▶

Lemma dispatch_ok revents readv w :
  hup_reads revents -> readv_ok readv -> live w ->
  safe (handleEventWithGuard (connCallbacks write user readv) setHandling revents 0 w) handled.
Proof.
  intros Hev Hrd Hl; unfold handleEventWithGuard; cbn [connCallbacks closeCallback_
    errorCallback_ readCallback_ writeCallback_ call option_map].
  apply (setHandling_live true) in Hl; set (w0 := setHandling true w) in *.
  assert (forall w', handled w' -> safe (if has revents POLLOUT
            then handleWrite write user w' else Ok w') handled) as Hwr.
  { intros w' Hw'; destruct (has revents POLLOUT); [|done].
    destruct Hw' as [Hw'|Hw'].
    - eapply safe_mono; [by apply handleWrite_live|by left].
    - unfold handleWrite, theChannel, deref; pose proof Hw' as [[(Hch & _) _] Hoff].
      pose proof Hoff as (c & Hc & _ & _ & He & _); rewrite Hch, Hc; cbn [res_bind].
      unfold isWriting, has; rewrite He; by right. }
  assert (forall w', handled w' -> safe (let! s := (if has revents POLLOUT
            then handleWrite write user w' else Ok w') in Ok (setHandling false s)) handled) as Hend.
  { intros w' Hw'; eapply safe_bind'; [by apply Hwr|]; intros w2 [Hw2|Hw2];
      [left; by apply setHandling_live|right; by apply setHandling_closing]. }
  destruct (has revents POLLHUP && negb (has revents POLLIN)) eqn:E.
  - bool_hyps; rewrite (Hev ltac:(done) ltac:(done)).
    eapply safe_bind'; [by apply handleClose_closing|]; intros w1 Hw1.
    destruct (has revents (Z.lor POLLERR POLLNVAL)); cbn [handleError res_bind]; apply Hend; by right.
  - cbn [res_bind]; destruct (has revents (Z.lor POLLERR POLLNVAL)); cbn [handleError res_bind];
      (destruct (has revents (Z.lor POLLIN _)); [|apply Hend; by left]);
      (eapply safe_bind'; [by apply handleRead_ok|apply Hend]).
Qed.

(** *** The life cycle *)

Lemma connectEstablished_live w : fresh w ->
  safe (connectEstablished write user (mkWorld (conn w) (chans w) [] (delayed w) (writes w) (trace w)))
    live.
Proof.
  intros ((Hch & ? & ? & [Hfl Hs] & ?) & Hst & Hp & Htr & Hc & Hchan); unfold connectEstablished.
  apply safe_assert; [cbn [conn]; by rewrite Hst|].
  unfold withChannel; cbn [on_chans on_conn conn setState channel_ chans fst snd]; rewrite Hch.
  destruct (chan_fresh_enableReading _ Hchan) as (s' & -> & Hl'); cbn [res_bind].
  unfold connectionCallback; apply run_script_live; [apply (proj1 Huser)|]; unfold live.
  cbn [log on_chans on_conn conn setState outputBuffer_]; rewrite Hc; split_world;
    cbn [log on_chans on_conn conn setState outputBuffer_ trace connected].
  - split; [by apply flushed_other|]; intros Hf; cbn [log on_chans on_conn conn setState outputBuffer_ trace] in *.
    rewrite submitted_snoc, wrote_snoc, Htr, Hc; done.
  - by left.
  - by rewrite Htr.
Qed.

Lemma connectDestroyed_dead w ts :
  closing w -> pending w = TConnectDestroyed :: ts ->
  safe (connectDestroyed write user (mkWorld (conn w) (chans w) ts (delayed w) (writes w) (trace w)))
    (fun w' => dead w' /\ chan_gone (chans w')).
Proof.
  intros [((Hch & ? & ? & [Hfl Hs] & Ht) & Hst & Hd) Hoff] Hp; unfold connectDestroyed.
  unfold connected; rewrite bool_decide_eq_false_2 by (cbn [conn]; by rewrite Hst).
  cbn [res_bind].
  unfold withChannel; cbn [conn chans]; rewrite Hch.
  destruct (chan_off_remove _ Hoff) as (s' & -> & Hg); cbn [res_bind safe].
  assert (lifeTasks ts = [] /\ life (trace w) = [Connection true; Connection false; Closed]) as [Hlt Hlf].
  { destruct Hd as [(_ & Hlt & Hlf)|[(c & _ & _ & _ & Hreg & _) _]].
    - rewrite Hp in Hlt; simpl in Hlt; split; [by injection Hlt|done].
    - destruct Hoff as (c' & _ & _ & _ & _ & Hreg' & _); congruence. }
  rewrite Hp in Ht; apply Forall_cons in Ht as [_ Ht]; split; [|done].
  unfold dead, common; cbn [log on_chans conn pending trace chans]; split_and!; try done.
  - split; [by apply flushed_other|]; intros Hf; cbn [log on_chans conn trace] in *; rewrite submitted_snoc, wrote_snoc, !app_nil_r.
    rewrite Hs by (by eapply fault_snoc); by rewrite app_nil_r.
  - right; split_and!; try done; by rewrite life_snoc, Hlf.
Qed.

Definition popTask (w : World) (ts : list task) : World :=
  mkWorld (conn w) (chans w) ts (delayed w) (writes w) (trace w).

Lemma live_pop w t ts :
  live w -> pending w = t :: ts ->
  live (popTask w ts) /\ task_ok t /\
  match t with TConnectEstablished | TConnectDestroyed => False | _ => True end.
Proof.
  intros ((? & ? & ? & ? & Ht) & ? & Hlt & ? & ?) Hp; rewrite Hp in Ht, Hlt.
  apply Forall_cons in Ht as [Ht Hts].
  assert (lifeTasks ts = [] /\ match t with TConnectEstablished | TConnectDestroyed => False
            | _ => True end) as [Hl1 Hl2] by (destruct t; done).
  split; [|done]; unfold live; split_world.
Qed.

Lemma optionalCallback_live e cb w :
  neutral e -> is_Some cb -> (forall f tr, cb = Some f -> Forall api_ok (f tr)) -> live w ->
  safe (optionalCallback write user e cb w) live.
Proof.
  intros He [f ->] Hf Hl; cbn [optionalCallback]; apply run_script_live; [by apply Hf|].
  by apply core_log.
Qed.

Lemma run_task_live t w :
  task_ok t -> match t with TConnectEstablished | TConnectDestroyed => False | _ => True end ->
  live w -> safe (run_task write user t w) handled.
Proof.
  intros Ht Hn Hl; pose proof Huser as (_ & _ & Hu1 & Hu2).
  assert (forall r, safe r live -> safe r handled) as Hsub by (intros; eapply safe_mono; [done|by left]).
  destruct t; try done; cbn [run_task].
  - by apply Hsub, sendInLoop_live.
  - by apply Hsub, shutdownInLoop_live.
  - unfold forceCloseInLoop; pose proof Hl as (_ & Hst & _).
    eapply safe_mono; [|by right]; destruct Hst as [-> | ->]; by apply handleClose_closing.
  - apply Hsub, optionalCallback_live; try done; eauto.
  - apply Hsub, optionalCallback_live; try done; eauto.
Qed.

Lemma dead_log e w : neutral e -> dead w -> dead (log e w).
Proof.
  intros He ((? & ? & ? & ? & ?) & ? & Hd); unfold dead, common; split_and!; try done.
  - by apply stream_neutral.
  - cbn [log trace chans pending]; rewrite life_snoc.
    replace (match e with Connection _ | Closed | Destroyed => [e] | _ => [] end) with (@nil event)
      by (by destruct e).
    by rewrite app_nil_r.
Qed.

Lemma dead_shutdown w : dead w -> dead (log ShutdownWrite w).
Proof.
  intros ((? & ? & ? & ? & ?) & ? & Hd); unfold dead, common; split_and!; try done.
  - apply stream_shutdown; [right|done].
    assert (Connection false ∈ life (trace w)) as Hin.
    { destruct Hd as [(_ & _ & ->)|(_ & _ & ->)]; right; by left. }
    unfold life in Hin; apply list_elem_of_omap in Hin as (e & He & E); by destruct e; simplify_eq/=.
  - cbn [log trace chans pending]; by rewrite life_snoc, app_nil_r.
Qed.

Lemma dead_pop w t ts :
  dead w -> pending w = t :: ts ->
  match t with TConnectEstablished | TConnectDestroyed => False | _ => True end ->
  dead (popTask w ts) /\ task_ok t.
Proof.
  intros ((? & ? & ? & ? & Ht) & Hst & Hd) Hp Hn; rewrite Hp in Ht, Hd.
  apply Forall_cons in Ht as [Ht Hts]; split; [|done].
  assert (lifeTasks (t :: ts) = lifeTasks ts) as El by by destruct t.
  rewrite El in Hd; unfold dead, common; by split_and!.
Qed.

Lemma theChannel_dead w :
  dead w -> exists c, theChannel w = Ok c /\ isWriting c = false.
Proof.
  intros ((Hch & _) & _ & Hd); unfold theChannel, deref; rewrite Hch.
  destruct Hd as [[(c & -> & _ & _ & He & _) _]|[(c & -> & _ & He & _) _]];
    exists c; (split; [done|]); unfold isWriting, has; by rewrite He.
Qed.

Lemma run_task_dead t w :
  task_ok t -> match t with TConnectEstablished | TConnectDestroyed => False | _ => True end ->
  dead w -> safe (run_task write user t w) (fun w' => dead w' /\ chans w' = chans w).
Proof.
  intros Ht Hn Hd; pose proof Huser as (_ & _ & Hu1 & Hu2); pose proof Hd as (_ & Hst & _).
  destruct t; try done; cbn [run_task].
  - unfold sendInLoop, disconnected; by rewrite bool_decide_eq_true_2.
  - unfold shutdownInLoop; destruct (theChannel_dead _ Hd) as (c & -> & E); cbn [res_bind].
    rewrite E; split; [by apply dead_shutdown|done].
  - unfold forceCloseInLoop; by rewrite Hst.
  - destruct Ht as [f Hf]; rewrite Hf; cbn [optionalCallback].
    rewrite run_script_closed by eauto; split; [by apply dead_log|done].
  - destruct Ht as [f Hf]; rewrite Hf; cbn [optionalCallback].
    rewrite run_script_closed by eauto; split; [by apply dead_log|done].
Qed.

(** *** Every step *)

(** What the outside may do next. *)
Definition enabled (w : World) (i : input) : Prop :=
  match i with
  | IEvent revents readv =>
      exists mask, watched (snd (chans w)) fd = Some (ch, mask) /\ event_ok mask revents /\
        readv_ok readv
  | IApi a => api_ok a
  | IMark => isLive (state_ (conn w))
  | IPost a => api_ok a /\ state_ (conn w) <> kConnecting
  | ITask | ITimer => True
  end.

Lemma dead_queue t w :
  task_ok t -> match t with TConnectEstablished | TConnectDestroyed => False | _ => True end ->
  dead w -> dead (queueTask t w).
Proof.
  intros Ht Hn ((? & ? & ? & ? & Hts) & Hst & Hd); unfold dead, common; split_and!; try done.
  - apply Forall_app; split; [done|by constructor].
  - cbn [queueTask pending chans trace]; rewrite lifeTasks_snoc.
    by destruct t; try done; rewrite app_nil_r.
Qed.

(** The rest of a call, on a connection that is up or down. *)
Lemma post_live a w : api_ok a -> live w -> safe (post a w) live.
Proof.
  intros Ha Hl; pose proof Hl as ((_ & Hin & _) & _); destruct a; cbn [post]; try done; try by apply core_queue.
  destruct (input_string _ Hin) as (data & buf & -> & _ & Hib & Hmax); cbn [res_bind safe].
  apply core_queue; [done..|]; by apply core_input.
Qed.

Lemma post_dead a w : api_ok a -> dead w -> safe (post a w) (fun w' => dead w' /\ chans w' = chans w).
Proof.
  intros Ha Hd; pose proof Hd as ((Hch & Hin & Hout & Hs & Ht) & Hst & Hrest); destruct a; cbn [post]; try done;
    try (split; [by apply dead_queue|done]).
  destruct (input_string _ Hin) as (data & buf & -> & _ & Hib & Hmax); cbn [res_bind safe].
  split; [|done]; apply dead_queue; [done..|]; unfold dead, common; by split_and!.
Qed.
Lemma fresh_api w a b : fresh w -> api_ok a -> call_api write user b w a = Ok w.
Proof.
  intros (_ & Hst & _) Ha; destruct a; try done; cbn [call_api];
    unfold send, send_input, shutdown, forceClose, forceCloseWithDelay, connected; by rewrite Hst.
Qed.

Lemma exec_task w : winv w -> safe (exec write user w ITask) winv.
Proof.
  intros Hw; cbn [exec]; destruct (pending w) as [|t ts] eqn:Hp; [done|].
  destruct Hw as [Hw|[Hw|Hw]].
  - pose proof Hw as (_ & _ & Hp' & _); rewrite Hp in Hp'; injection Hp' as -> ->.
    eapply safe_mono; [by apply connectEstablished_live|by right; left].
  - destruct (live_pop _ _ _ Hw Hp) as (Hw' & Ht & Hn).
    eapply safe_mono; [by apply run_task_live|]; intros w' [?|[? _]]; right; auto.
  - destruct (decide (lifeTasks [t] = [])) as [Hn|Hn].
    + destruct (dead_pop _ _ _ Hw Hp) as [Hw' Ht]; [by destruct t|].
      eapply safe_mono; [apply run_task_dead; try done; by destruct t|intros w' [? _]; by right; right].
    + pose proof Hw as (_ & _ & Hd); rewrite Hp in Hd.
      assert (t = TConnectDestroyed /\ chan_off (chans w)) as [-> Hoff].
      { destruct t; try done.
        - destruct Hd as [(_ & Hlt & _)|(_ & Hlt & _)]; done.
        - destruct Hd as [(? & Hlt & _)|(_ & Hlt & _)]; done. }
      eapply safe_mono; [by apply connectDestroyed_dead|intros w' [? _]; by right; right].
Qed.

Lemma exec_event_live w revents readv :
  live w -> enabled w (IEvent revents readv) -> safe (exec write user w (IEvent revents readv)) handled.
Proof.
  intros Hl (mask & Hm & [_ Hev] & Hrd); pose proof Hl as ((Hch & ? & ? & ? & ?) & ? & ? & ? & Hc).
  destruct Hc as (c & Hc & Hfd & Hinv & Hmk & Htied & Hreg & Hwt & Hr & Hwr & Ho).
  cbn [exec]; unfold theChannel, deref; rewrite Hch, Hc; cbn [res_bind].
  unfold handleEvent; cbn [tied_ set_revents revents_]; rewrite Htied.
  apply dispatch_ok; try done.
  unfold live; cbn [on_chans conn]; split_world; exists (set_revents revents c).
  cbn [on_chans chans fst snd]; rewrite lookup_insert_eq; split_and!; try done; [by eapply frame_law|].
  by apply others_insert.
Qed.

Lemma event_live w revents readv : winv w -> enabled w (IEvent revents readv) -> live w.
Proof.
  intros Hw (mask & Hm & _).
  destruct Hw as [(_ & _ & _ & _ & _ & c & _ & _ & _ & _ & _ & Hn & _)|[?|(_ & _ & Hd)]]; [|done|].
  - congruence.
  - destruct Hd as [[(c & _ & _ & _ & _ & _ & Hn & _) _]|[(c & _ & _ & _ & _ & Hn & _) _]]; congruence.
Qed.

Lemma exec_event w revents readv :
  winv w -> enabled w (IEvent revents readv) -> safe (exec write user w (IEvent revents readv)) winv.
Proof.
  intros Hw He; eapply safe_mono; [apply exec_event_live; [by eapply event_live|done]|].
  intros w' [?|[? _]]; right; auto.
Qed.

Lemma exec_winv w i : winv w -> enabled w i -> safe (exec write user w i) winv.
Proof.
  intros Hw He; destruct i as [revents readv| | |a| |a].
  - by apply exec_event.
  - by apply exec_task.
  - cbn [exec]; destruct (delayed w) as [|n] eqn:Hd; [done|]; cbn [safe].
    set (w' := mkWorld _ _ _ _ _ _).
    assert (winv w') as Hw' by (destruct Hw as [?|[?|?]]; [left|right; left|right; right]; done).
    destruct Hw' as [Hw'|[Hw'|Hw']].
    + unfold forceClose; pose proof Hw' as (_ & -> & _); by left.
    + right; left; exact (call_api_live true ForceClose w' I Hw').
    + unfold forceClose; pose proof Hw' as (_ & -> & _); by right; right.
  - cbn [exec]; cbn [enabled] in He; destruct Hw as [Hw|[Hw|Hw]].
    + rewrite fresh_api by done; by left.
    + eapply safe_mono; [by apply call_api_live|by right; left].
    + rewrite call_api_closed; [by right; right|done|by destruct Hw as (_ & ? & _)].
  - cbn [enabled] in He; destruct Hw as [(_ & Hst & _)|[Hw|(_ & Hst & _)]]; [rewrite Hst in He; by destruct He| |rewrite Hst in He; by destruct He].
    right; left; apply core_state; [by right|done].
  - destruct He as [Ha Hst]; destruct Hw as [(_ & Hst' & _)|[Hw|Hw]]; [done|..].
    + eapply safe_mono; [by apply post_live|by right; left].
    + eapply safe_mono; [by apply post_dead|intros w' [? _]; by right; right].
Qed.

◀
▶

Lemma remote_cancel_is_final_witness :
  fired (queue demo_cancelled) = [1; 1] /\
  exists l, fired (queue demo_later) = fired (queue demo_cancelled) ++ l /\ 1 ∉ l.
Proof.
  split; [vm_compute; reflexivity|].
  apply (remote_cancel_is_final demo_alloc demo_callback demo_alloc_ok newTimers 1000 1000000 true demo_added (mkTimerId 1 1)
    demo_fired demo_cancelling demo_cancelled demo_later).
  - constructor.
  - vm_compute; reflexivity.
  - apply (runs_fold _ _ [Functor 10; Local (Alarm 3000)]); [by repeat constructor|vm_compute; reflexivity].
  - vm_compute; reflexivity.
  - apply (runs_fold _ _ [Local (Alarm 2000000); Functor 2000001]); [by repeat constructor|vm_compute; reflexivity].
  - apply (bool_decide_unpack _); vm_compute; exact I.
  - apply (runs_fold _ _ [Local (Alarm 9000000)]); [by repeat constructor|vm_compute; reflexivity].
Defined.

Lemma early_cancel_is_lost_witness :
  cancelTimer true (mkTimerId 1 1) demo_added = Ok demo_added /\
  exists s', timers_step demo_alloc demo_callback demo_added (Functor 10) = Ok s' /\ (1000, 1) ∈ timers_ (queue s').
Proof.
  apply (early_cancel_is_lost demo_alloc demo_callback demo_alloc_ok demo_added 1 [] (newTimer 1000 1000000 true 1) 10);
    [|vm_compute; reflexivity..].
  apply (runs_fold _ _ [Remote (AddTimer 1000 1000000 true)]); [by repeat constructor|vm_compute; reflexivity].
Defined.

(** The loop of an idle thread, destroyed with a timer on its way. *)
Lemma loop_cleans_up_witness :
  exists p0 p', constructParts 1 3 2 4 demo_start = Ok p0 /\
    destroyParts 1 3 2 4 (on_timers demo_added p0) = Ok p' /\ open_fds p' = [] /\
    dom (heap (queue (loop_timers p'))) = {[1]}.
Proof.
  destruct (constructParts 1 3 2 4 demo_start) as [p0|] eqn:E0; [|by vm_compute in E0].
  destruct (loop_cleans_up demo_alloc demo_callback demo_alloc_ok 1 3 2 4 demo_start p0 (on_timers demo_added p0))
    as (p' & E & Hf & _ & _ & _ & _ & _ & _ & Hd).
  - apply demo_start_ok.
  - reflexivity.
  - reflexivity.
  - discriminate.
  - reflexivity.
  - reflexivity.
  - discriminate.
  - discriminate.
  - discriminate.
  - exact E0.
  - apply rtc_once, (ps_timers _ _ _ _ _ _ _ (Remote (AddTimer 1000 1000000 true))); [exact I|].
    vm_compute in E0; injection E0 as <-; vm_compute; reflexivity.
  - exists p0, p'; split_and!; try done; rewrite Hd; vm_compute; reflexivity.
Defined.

◀
▶

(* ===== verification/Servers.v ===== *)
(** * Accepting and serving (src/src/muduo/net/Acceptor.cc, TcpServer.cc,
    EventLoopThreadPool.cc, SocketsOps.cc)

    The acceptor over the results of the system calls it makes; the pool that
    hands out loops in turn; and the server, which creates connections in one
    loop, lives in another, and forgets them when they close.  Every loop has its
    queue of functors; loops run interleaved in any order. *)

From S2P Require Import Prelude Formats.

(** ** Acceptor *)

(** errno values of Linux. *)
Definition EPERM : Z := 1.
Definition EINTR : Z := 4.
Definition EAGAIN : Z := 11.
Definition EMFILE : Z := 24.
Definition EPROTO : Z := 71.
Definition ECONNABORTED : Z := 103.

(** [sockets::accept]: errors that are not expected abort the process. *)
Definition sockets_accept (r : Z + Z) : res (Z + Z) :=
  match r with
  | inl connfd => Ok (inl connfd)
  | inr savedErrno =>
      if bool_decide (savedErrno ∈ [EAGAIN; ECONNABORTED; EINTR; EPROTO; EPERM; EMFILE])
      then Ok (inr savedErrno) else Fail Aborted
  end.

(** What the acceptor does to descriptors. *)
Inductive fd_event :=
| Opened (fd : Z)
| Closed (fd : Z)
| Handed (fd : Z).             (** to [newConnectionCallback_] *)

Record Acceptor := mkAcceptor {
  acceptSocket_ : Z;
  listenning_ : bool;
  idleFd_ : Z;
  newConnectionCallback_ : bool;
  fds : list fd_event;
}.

◀

● TASK DESCRIPTION
Please go line by line through the records above, copying each one that holds the string "IEvent".

● EXERCISE ANSWER
  | IEvent revents readv =>
  live w -> enabled w (IEvent revents readv) -> safe (exec write user w (IEvent revents readv)) handled.
Lemma event_live w revents readv : winv w -> enabled w (IEvent revents readv) -> live w.
  winv w -> enabled w (IEvent revents readv) -> safe (exec write user w (IEvent revents readv)) winv.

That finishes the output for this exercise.